1,4-dihydroxy quininib activates ferroptosis pathways in metastatic uveal melanoma and reveals a novel prognostic biomarker signature

Abstract

Uveal melanoma (UM) is an ocular cancer, with propensity for lethal liver metastases. When metastatic UM (MUM) occurs, as few as 8% of patients survive beyond two years. Efficacious treatments for MUM are urgently needed. 1,4-dihydroxy quininib, a cysteinyl leukotriene receptor 1 (CysLT₁) antagonist, alters UM cancer hallmarks in vitro, ex vivo and in vivo. Here, we investigated the 1,4-dihydroxy quininib mechanism of action and its translational potential in MUM. Proteomic profiling of OMM2.5 cells identified proteins differentially expressed after 1,4-dihydroxy quininib treatment. Glutathione peroxidase 4 (GPX4), glutamate-cysteine ligase modifier subunit (GCLM), heme oxygenase 1 (HO-1) and 4 hydroxynonenal (4-HNE) expression were assessed by immunoblots. Biliverdin, glutathione and lipid hydroperoxide were measured biochemically.
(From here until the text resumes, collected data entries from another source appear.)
(** The loop over the criteria, from index [i], [seen] the ids so far. *)
Fixpoint checkCriteria (i : nat) (seen : gset string) (acs : list AcceptanceCriterion) : list Violation :=
  match acs with
  | [] => []
  | ac :: acs =>
      let id := trim (ID ac) in
      if bool_decide (id = "") then CriterionNoID (S i) :: checkCriteria (S i) seen acs
      else when (bool_decide (id ∈ seen)) (DuplicateCriterion id)
        ++ when (bool_decide (trim (Statement ac) = "")) (CriterionNoStatement id)
        ++ checkCriteria (S i) ({[id]} ∪ seen) acs
  end.

Definition trimCriterion (ac : AcceptanceCriterion) : AcceptanceCriterion :=
  mkAC (trim (ID ac)) (trim (Statement ac)).

Definition withContent (objective : string) (acs : list AcceptanceCriterion) (s : Specification) : Specification :=
  mkSpecification (TaskID s) (Version s) objective acs (NonGoals s) (Assumptions s) (Constraints s)
    (Spec_Risk s) (Spec_Complexity s) (ProposedScope s) (Spec_VisualRequirements s)
    (Locked s) (LockedAt s) (LockedBy s) (CreatedAt s) (CreatedBy s).

Definition violations (s : Specification) : list Violation :=
  when (bool_decide (TaskID s = "")) TaskIDRequired
  ++ when (bool_decide (trim (Objective s) = "")) ObjectiveRequired
  ++ when (bool_decide (AcceptanceCriteria s = [])) CriteriaRequired
  ++ checkCriteria 0 ∅ (AcceptanceCriteria s)
  ++ when (negb (Risk_IsValid (Spec_Risk s))) (UnknownRisk (Spec_Risk s))
  ++ when (negb (Complexity_IsValid (Spec_Complexity s))) (UnknownComplexity (Spec_Complexity s)).

(** [ValidateSpecification]; on an error the code also returns its argument. *)
Definition ValidateSpecification (s : Specification) : result (list Violation) Specification :=
  match violations s with
  | [] => Ok (withContent (trim (Objective s)) (trimCriterion <$> AcceptanceCriteria s) s)
  | vs => Err vs
  end.

(** ** Semantic equality *)

Definition stringSliceEqual (a b : list string) : bool :=
  (length a =? length b) && forallb (λ ab : string * string, bool_decide (ab.1 = ab.2)) (zip a b).

Definition visualRequirementsEqual (a b : VisualRequirements) : bool :=
  bool_decide (Required a = Required b) && bool_decide (Viewport a = Viewport b)
  && bool_decide (Theme a = Theme b) && bool_decide (Locale a = Locale b)
  && bool_decide (Density a = Density b) && stringSliceEqual (References a) (References b).

Definition specificationsSemanticallyEqual (a b : Specification) : bool :=
  bool_decide (Objective a = Objective b)
  && bool_decide (Spec_Risk a = Spec_Risk b) && bool_decide (Spec_Complexity a = Spec_Complexity b)
  && stringSliceEqual (NonGoals a) (NonGoals b) && stringSliceEqual (Assumptions a) (Assumptions b)
  && stringSliceEqual (Constraints a) (Constraints b) && stringSliceEqual (ProposedScope a) (ProposedScope b)
  && visualRequirementsEqual (Spec_VisualRequirements a) (Spec_VisualRequirements b)
  && (length (AcceptanceCriteria a) =? length (AcceptanceCriteria b))
  && forallb (λ ab : AcceptanceCriterion * AcceptanceCriterion, bool_decide (ab.1 = ab.2))
       (zip (AcceptanceCriteria a) (AcceptanceCriteria b)).

(** ** The tables of the storage layer *)

Record SpecificationRow := mkRow {
  Row_TaskID : string;
  Row_Version : Z;
  Row_Objective : string;
  Row_Risk : string;
  Row_Complexity : string;
  Row_Payload : specPayload;
  Row_Locked : bool;
  Row_LockedAt : option Time;
  Row_LockedBy : string;
  Row_CreatedAt : Time;
  Row_CreatedBy : string }.

Record AcceptanceCriterionRow := mkACRow {
  AC_TaskID : string;
  AC_Version : Z;
  AC_ID : string;
  AC_Statement : string;
  AC_Ordinal : nat }.

Record DB := mkDB {
  tasks : list string;
  specifications : list SpecificationRow;
  criteria : list AcceptanceCriterionRow;
  sequences : gmap string Z;
  trail : audit.Trail }.

Inductive Error :=
| ErrInvalidSpecification (vs : list Violation)
| ErrSpecificationLocked
| ErrSpecificationNotFound
| ErrRequired (what : string)
| ErrForeignKey
| ErrUnique
| ErrCorrupt (v : Z)
| ErrAudit (e : string).

Definition isRow (task : string) (version : Z) (r : SpecificationRow) : bool :=
  bool_decide (Row_TaskID r = task) && bool_decide (Row_Version r = version).
Definition isACRow (task : string) (version : Z) (a : AcceptanceCriterionRow) : bool :=
  bool_decide (AC_TaskID a = task) && bool_decide (AC_Version a = version).

(** The [UPDATE] of a draft: its lock columns stay. *)
Definition replaceRow (row r : SpecificationRow) : SpecificationRow :=
  mkRow (Row_TaskID r) (Row_Version r) (Row_Objective row) (Row_Risk row) (Row_Complexity row)
    (Row_Payload row) (Row_Locked r) (Row_LockedAt r) (Row_LockedBy r) (Row_CreatedAt row) (Row_CreatedBy row).

(** The [INSERT]: not locked. *)
Definition freshRow (row : SpecificationRow) : SpecificationRow :=
  mkRow (Row_TaskID row) (Row_Version row) (Row_Objective row) (Row_Risk row) (Row_Complexity row)
    (Row_Payload row) false None "" (Row_CreatedAt row) (Row_CreatedBy row).

(** The [INSERT] loop over the criteria. *)
Fixpoint insertCriteria (task : string) (version : Z) (acs : list AcceptanceCriterionRow)
    (t : list AcceptanceCriterionRow) : result Error (list AcceptanceCriterionRow) :=
  match acs with
  | [] => Ok t
  | ac :: acs =>
      if bool_decide (AC_ID ac = "") then Err (ErrRequired "acceptance criterion id")
      else if existsb (λ a, isACRow task version a && bool_decide (AC_ID a = AC_ID ac)) t then Err ErrUnique
      else insertCriteria task version acs
             (t ++ [mkACRow task version (AC_ID ac) (AC_Statement ac) (AC_Ordinal ac)])
  end.

(** [Tx.SaveSpecification]. *)
Definition SaveSpecification (row : SpecificationRow) (acs : list AcceptanceCriterionRow) (d : DB) :
    result Error DB :=
  let task := Row_TaskID row in let version := Row_Version row in
  if bool_decide (task = "") then Err (ErrRequired "task_id")
  else if (version <? 1)%Z then Err (ErrRequired "version must be >= 1")
  else
    specs' ← match List.find (isRow task version) (specifications d) with
             | Some r =>
                 if Row_Locked r then Err ErrSpecificationLocked
                 else Ok ((λ r, if isRow task version r then replaceRow row r else r) <$> specifications d)
             | None =>
                 if bool_decide (task ∈ tasks d) then Ok (specifications d ++ [freshRow row])
                 else Err ErrForeignKey
             end;
    crit ← insertCriteria task version acs
             (filter (λ a, isACRow task version a = false) (criteria d));
    Ok (mkDB (tasks d) specs' crit (sequences d) (trail d)).

(** [ORDER BY ordinal ASC, ac_id ASC]. *)
Definition lessACRow (a b : AcceptanceCriterionRow) : bool :=
  (AC_Ordinal a <? AC_Ordinal b)
  || ((AC_Ordinal a =? AC_Ordinal b) && negb (String.leb (AC_ID b) (AC_ID a))).

Definition listAcceptanceCriteria (task : string) (version : Z) (d : DB) : list AcceptanceCriterionRow :=
  sortStable lessACRow (filter (λ a, isACRow task version a = true) (criteria d)).

Definition GetSpecification (task : string) (version : Z) (d : DB) :
    result Error (SpecificationRow * list AcceptanceCriterionRow) :=
  match List.find (isRow task version) (specifications d) with
  | None => Err ErrSpecificationNotFound
  | Some r => Ok (r, listAcceptanceCriteria task version d)
  end.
Association between the expression of a specific ferroptosis signature and UM patient survival was performed using public databases. Our data revealed that 1,4-dihydroxy quininib modulates the expression of ferroptosis markers in OMM2.5 cells. Biochemical assays validated that GPX4, biliverdin, GCLM, glutathione and lipid hydroperoxide were significantly altered. HO-1 and 4-HNE levels were significantly increased in MUM tumor explants from orthotopic patient-derived xenografts (OPDX). Expression of genes inhibiting ferroptosis is significantly increased in UM patients with chromosome 3 monosomy. We identified IFerr, a novel ferroptosis signature correlating with UM patient survival. Altogether, we demontrated that in MUM cells and tissues, 1,4-dihydroxy quininib modulates key markers that induce ferroptosis, a relatively new type of cell death driven by iron-dependent peroxidation of phospholipids. Furthermore, we showed that high expression of specific genes inhibiting ferroptosis is associated with a worse UM prognosis, thus, the IFerr signature is a potential prognosticator for which patients develop MUM. All in all, ferroptosis has potential as a clinical biomarker and therapeutic target for MUM.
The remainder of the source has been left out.